When you reach the line containing "- apply Hb in E1." in the records below, start copying exactly, and stop once you have copied the line containing "- exact (Hk _ _ _ _ E2).".

PROVIDED RECORDS Block Start

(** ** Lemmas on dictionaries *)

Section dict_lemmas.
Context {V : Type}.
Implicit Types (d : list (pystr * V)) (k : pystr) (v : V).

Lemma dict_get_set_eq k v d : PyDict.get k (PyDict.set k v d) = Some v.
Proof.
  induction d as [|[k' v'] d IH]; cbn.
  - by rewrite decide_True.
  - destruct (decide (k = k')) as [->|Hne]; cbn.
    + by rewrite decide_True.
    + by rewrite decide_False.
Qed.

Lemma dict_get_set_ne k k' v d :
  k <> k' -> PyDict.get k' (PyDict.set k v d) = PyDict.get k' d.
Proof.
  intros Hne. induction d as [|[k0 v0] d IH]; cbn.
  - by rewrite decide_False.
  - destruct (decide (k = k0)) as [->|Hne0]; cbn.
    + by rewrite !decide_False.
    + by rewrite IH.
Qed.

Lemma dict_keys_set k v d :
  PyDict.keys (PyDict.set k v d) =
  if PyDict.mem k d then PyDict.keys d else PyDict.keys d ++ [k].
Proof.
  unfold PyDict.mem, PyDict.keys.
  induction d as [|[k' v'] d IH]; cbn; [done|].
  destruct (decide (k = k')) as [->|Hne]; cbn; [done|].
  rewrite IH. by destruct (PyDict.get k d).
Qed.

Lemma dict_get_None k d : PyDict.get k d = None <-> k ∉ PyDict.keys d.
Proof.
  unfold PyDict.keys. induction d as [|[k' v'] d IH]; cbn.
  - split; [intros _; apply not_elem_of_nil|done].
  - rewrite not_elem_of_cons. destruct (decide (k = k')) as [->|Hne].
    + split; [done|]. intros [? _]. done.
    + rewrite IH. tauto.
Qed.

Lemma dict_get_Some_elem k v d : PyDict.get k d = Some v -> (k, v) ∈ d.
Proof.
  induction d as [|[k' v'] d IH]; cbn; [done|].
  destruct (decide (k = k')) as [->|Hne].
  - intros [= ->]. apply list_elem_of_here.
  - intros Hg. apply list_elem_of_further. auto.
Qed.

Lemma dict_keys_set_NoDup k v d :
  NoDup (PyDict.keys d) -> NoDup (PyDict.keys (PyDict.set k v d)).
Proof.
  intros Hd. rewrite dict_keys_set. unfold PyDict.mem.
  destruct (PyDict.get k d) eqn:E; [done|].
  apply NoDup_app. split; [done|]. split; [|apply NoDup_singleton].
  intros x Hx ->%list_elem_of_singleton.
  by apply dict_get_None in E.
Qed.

PROVIDED RECORDS Block End
PROVIDED RECORDS Block Start

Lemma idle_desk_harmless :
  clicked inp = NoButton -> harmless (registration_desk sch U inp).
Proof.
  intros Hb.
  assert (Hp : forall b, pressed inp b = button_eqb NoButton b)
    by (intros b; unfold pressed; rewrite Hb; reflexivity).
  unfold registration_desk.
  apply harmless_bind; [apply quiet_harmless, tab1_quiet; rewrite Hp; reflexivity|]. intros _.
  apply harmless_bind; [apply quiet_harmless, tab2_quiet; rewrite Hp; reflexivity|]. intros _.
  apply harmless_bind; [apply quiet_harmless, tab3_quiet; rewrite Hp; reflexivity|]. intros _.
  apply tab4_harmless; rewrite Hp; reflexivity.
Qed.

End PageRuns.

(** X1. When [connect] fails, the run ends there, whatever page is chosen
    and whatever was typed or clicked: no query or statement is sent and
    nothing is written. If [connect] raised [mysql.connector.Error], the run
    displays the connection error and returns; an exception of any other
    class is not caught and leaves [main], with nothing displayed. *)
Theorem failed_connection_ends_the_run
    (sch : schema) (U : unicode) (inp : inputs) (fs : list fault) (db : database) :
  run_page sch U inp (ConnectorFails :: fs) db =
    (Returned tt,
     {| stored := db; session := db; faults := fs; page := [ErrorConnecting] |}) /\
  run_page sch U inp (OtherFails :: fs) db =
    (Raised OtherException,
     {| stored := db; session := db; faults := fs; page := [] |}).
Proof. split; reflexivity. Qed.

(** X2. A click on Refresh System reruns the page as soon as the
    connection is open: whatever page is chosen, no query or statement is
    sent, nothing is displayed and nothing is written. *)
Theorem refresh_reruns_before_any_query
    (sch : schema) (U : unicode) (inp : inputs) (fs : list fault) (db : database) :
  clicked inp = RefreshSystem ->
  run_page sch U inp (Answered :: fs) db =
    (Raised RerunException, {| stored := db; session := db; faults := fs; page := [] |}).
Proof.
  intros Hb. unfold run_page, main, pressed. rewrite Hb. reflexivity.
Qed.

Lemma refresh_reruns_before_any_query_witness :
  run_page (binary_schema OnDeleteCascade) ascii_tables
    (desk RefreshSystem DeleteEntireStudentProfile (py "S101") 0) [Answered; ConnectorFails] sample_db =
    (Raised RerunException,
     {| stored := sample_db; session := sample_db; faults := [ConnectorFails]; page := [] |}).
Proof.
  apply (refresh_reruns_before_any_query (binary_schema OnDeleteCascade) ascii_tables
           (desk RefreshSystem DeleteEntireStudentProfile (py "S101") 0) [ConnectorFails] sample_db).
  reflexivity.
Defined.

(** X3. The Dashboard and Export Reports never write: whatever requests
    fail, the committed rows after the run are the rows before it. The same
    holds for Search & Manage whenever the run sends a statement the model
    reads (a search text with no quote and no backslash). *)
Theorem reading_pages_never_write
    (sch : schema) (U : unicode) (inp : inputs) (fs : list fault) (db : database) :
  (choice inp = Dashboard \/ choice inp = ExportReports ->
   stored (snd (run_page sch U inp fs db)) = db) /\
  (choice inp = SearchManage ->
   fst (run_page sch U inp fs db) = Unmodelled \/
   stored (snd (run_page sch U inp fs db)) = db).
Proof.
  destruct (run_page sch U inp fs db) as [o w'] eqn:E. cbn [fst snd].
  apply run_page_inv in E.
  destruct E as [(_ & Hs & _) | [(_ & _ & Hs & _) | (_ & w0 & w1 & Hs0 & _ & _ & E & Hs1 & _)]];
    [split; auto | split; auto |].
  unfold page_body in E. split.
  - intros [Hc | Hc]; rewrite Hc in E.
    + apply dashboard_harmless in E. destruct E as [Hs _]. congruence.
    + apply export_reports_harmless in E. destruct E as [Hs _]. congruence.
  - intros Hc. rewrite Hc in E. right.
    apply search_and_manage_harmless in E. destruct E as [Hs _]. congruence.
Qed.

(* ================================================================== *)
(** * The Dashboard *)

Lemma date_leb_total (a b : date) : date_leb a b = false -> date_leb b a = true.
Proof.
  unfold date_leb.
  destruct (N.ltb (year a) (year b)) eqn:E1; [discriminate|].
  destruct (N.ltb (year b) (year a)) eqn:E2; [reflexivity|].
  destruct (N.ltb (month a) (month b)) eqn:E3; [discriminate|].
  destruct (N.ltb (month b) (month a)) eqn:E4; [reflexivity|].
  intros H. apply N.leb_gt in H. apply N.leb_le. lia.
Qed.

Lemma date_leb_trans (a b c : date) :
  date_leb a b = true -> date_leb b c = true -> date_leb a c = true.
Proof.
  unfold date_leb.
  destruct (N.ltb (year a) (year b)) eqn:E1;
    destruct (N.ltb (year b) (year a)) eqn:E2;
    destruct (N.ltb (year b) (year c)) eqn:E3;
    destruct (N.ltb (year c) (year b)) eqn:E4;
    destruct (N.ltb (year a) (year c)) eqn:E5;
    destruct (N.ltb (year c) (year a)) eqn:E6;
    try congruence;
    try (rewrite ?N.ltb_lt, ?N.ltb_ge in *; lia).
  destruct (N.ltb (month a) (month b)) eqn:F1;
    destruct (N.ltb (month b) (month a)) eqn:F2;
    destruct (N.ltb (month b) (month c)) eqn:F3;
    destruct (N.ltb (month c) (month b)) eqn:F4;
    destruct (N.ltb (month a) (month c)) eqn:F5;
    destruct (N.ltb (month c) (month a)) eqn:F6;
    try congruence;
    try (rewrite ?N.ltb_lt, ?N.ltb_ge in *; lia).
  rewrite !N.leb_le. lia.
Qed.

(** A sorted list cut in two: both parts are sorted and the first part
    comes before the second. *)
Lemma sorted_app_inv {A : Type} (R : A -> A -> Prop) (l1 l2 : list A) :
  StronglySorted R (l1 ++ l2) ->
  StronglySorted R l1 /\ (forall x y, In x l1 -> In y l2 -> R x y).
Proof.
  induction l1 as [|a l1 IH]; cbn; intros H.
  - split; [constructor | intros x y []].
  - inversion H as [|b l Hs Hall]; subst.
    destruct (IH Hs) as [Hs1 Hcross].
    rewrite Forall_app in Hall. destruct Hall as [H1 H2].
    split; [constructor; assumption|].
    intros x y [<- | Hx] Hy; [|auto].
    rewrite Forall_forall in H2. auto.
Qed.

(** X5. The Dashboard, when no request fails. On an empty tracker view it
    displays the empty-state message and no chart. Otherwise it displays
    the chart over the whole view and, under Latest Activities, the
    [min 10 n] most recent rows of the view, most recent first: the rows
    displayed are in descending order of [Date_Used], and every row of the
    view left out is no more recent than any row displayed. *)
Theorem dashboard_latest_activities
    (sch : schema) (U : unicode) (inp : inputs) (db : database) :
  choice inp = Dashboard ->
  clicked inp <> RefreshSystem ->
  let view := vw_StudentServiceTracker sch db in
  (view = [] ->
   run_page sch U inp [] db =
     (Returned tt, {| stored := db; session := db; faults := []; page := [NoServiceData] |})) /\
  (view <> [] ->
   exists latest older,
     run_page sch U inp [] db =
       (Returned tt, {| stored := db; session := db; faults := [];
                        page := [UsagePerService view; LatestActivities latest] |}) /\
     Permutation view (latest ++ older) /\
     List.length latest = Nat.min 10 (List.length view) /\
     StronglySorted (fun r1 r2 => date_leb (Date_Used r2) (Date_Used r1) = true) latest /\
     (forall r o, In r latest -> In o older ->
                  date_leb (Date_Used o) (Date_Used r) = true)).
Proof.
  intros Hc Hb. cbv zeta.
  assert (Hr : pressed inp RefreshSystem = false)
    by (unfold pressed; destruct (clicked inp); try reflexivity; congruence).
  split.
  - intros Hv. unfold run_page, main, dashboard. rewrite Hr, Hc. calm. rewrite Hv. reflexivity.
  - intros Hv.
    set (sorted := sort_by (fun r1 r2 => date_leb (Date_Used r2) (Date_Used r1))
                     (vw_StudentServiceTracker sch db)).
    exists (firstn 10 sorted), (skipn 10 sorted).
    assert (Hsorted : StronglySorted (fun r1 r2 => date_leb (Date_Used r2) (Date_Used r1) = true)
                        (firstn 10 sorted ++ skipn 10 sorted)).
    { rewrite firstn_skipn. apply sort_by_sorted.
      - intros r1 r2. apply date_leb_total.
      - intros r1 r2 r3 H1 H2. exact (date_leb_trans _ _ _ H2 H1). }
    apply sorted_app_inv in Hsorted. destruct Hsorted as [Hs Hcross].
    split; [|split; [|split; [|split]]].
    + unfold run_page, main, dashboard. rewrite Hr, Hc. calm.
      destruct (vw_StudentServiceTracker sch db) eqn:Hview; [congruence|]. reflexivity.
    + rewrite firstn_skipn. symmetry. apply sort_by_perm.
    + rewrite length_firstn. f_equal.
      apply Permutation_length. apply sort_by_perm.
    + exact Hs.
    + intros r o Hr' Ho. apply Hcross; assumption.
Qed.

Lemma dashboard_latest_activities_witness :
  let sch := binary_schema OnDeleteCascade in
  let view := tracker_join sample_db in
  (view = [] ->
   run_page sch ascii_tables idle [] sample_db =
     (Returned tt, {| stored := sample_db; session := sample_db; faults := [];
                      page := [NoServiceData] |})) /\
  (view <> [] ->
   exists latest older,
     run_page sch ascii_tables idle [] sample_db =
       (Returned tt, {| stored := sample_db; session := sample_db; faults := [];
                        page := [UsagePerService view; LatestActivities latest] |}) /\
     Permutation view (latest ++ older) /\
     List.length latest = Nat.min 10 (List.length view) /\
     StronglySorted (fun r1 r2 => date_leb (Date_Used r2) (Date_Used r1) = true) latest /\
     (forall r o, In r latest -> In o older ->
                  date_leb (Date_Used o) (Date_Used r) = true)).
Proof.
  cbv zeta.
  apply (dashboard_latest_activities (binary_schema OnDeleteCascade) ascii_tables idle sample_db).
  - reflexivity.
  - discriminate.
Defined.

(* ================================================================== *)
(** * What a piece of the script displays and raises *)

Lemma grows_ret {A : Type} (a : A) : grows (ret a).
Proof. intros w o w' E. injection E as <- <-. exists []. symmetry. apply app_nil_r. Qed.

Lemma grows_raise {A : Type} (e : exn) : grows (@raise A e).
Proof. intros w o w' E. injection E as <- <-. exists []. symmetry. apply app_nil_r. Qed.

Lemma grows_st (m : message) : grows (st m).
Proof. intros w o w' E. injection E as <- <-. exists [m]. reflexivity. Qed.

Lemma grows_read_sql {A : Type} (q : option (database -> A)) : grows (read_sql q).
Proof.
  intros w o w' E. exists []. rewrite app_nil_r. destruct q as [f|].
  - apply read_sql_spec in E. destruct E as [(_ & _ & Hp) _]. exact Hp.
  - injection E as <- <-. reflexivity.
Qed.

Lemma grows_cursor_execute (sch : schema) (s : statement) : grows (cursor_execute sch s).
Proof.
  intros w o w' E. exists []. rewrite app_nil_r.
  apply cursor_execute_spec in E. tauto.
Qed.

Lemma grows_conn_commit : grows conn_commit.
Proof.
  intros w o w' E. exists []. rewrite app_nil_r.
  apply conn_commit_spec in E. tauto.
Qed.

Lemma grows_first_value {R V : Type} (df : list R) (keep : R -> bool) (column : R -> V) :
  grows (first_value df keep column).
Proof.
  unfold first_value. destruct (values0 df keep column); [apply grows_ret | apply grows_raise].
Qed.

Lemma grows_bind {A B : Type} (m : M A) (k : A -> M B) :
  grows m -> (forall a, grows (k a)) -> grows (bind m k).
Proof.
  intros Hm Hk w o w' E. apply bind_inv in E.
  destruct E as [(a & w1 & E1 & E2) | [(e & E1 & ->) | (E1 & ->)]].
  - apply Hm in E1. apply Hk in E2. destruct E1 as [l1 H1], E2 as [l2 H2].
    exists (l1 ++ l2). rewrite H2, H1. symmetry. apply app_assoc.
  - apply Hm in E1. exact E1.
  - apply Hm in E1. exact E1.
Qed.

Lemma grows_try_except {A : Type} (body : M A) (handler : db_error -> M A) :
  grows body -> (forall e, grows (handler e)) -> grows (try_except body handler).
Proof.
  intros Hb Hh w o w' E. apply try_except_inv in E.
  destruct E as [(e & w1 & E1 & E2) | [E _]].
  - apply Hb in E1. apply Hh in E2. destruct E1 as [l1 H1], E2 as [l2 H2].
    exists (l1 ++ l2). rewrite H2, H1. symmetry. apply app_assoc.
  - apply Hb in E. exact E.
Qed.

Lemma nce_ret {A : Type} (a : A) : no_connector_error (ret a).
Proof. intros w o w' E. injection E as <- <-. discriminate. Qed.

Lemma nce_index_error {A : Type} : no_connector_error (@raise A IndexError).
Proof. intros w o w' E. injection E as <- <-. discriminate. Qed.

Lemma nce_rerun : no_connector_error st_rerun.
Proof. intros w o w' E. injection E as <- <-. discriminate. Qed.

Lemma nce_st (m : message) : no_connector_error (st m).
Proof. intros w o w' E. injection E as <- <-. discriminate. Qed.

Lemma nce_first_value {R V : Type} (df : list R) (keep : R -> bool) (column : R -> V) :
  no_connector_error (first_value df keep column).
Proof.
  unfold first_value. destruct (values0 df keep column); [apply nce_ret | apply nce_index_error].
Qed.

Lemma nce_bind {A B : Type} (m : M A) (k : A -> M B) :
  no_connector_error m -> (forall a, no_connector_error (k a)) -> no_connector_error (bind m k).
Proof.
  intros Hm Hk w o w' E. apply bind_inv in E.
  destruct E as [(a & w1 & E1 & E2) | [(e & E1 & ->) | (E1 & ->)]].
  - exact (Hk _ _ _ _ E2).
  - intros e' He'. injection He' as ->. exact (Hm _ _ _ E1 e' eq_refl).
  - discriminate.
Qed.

PROVIDED RECORDS Block End

RESULT BELOW -
  - apply Hb in E1. apply Hh in E2. destruct E1 as [l1 H1], E2 as [l2 H2].
    exists (l1 ++ l2). rewrite H2, H1. symmetry. apply app_assoc.
  - apply Hb in E. exact E.
Qed.

Lemma nce_ret {A : Type} (a : A) : no_connector_error (ret a).
Proof. intros w o w' E. injection E as <- <-. discriminate. Qed.

Lemma nce_index_error {A : Type} : no_connector_error (@raise A IndexError).
Proof. intros w o w' E. injection E as <- <-. discriminate. Qed.

Lemma nce_rerun : no_connector_error st_rerun.
Proof. intros w o w' E. injection E as <- <-. discriminate. Qed.

Lemma nce_st (m : message) : no_connector_error (st m).
Proof. intros w o w' E. injection E as <- <-. discriminate. Qed.

Lemma nce_first_value {R V : Type} (df : list R) (keep : R -> bool) (column : R -> V) :
  no_connector_error (first_value df keep column).
Proof.
  unfold first_value. destruct (values0 df keep column); [apply nce_ret | apply nce_index_error].
Qed.

Lemma nce_bind {A B : Type} (m : M A) (k : A -> M B) :
  no_connector_error m -> (forall a, no_connector_error (k a)) -> no_connector_error (bind m k).
Proof.
  intros Hm Hk w o w' E. apply bind_inv in E.
  destruct E as [(a & w1 & E1 & E2) | [(e & E1 & ->) | (E1 & ->)]].
  - exact (Hk _ _ _ _ E2).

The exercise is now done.